* [ASSIGNED TASK]: Please set down, unchanged, the line containing "those that the" and all the lines that follow it until the data below ends.

==========

(* ===== verification/DelayPools.v ===== *)
(** * Delay pools: limits on the rate of replies (src/delay_pools.c)

    A pool has a bucket of bytes for all its clients, and for classes 2 and 3
    one for each host and each network seen.  Buckets are refilled once a
    second and drained by what is read.  A host is found through a table of
    the hosts seen so far, whose end is marked by 255; host 255 has a place of
    its own.

    The configuration of the pools is in src/cache_cf.c; which pool a client
    belongs to is decided by the access lists of Acl.v. *)

From Stdlib Require Import ZArith Lia.
From stdpp Require Import base gmap list numbers option sorting.
From S2P Require Import Prelude CStr AclParse Acl.

Module DelayPools.

Definition IND_MAP_SZ : Z := 256.
Definition NET_MAP_SZ : Z := 256.
Definition C3_IND_SZ : Z := NET_MAP_SZ * IND_MAP_SZ.

(** ** Configuration *)

Record delaySpec := mkSpec { restore_bps : Z; max_bytes : Z }.

(** Allocated only as far as the class of the pool uses it. *)
Record delaySpecSet := mkRates { r_aggregate : delaySpec; r_individual : option delaySpec; r_network : option delaySpec }.

Record delayConfig := mkDelayConfig {
  pools : Z;
  initial : Z;
  class : list Z;
  rates : list (option delaySpecSet);
  access : list (list AclParse.acl_access)
}.

(** ** Pools *)

Record class1DelayPool := mkC1 { c1_aggregate : Z; c1_aggregate_bytes : Z }.
(** The size of such a read is one that [delayBytesWanted] allows the client
    that is charged, with a floor of one byte. *)
Definition fetches_are_reads (cfg : delayConfig) (d : list (option delayPool)) : Prop :=
  forall ids sz id sz', ids <> [] -> 0 < sz <= INT_MAX -> delayMostBytesAllowed cfg d ids sz = Some (id, sz') ->
    id ∈ ids /\ exists w, delayBytesWanted cfg d id 1 sz = Some w /\ sz' <= w.

Lemma fetch_is_read cfg d : fetches_are_reads cfg d.
Proof.
  intros ids sz id sz' Hne Hsz H. unfold delayMostBytesAllowed in H. inv_opt H. destruct p as [j id'].
  assert (id' ∈ ids /\ delayBytesWanted cfg d id' 0 INT_MAX = Some j) as [Hin Hj].
  { destruct ids as [|c ids]; [done|]. cbn [most_allowed] in E. inv_opt E. destruct (delayBytesWanted_min cfg d c 0 sz z Hsz E0) as [Hz _].
    destruct (Z.ltb_spec (-1) z); [|lia]. destruct (most_allowed_in _ _ _ _ _ _ _ E) as [_ [E'|[Hin Hw]]]; [injection E' as -> ->; split; [left|done]|].
    split; [by right|done]. }
  destruct (delayBytesWanted_min cfg d id' 1 sz j Hsz Hj) as (H0 & w & Hw & Hle & H1). rewrite wrap_s_small in H by (change (2 ^ (32 - 1)) with 2147483648; unfold INT_MAX in *; lia).
  destruct ((0 <=? j) && (j <? sz)) eqn:Eb; injection H as <- <-; (split; [done|]; exists w; split; [done|]); zify_bools; [|lia].
  destruct (Z.eqb_spec j 0); case_ifs; zify_bools; lia.
Qed.

Lemma sane_rate I B F s : spec_sane I B F s -> restore_bps s <> -1 -> 0 <= restore_bps s.
Proof. unfold spec_sane. lia. Qed.

(** C10. The arrays of hosts and networks implement buckets by name: in any run
    of reads by clients of the pools and of the passing of time, the id that
    the code finds for a client charges the client's own buckets, new clients
    get buckets of their own at the initial level, however many hosts and
    networks there are, and every result is that of the run on abstract pools.  The run fails only
    where a client reads more than it may: no assertion fails and no index is
    outside its array.  No level overflows either as long as the numbers are
    those that the hypotheses allow: every level, and every maximum plus what
    [I] seconds restore, fit an int, updates are at most [I] seconds apart, the
    bytes of the whole run fit below the levels of the buckets whose limit is
    off (these are charged and never refilled), and the bytes that are read
    whatever the level fit below those of the others.  The code does not check
    any of this, and beyond it [restore_bps * incr] or a level does overflow. *)
Theorem delay_pools_refine cfg I l d ad last :
  0 <= I <= INT_MAX -> 0 < pools cfg -> data_ok cfg d ad -> levels_ok cfg I (total l) (floors l) ad -> ops_ok I last l ->
  match run cfg l (d, last), a_run cfg l (ad, last) with
  | Some (d', last'), Some (ad', last'') => last' = last'' /\ data_ok cfg d' ad' /\ levels_ok cfg I 0 0 ad'
  | None, None => True
  | _, _ => False
  end.
Proof. intros HI Hp Hd Hl Ho. exact (run_agrees cfg I l HI Hp d ad last Hd Hl Ho). Qed.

==========

* [WRITTEN SOLUTION]:
    those that the hypotheses allow: every level, and every maximum plus what
    [I] seconds restore, fit an int, updates are at most [I] seconds apart, the
    bytes of the whole run fit below the levels of the buckets whose limit is
    off (these are charged and never refilled), and the bytes that are read
    whatever the level fit below those of the others.  The code does not check
    any of this, and beyond it [restore_bps * incr] or a level does overflow. *)
Theorem delay_pools_refine cfg I l d ad last :
  0 <= I <= INT_MAX -> 0 < pools cfg -> data_ok cfg d ad -> levels_ok cfg I (total l) (floors l) ad -> ops_ok I last l ->
  match run cfg l (d, last), a_run cfg l (ad, last) with
  | Some (d', last'), Some (ad', last'') => last' = last'' /\ data_ok cfg d' ad' /\ levels_ok cfg I 0 0 ad'
  | None, None => True
  | _, _ => False
  end.
Proof. intros HI Hp Hd Hl Ho. exact (run_agrees cfg I l HI Hp d ad last Hd Hl Ho). Qed.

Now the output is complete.